* _Task description_:
Give every line from the entries that contains "first".

* _Input_:
----
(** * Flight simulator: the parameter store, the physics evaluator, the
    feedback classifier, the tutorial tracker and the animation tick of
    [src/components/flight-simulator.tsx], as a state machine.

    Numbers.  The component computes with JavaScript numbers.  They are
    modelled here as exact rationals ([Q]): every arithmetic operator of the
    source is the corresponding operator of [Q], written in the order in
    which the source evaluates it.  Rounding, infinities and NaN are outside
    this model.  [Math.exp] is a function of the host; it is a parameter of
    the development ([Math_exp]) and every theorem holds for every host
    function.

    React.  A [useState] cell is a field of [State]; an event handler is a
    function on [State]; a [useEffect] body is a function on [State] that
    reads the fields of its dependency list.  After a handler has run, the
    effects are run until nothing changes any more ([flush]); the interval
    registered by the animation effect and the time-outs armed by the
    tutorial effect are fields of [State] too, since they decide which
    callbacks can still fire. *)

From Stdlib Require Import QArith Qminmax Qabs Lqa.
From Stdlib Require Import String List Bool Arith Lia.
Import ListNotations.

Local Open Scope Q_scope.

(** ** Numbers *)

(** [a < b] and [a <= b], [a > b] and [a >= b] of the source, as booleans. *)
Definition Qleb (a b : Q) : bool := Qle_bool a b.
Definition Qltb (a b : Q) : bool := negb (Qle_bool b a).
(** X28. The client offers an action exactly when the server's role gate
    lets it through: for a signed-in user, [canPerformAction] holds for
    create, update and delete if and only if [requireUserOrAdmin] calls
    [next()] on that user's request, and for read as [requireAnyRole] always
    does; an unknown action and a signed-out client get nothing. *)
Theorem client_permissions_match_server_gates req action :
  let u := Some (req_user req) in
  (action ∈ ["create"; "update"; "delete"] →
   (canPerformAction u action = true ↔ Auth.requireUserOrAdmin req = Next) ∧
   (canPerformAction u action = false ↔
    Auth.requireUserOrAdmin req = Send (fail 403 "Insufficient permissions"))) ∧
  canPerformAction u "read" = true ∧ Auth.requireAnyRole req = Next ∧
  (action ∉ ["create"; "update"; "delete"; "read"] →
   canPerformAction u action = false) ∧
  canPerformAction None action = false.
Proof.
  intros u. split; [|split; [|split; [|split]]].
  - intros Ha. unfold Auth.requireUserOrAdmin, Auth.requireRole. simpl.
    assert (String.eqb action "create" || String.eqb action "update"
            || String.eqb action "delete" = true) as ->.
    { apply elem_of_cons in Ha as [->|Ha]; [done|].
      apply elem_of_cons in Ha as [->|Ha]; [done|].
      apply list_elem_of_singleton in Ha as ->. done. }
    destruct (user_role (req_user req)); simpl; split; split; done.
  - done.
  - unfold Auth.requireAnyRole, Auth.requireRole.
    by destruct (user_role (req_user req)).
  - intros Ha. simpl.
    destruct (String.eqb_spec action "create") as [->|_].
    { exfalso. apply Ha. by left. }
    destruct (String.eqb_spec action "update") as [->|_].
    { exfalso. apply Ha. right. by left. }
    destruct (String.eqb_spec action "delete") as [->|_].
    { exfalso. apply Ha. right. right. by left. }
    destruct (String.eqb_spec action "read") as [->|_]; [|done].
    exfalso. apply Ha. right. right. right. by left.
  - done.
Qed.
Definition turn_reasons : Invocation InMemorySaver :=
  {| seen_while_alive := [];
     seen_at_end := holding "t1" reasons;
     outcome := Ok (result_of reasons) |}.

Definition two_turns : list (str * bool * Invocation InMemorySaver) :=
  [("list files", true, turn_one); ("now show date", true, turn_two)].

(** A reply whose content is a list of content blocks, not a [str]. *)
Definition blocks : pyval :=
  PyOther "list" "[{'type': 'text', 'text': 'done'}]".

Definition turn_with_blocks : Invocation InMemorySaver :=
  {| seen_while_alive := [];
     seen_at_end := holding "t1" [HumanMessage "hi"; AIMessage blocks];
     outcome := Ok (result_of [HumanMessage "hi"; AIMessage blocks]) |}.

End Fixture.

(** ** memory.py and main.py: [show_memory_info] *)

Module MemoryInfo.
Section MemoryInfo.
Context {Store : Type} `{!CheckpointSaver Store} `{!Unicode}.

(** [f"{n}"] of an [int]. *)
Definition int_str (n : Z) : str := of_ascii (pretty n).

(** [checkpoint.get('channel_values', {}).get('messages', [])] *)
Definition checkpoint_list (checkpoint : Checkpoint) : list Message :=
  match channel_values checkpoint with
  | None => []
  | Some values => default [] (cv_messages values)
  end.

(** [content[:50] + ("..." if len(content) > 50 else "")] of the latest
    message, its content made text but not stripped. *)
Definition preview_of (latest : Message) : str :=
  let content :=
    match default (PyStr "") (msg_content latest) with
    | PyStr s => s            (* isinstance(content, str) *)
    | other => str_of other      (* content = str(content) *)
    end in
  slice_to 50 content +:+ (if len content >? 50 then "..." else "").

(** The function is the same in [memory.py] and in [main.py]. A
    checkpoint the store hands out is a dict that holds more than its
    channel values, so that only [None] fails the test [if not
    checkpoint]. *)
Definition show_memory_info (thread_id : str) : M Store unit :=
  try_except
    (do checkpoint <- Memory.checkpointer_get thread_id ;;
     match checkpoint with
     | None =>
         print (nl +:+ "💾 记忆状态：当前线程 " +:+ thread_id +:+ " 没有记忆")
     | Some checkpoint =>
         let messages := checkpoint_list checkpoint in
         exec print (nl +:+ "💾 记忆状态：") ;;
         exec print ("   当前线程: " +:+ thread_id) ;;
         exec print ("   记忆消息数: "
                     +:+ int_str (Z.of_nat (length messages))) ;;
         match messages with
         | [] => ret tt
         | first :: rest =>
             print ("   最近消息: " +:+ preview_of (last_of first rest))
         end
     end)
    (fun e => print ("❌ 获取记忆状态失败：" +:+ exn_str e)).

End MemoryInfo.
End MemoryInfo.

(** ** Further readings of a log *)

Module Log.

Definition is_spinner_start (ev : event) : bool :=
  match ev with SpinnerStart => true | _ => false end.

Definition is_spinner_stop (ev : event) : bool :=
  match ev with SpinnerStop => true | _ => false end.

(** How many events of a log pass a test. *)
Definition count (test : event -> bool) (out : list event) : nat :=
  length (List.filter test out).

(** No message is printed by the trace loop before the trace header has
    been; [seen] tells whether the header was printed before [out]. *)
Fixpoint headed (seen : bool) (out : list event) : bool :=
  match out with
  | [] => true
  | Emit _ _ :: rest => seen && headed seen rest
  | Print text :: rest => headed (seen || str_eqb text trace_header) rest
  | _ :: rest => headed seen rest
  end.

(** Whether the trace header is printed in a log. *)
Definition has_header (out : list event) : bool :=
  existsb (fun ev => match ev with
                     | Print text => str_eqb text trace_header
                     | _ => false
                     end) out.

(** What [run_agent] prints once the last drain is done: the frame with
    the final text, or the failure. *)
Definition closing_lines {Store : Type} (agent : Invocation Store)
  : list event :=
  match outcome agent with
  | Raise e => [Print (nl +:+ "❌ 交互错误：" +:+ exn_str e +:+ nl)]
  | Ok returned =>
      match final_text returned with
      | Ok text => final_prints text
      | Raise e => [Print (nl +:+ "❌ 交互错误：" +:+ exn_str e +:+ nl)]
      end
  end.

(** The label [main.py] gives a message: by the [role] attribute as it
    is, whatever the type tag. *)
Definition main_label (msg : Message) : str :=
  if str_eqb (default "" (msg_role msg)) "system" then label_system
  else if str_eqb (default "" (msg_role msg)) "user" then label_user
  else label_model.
----
* _Answer space_:
         | first :: rest =>
             print ("   最近消息: " +:+ preview_of (last_of first rest))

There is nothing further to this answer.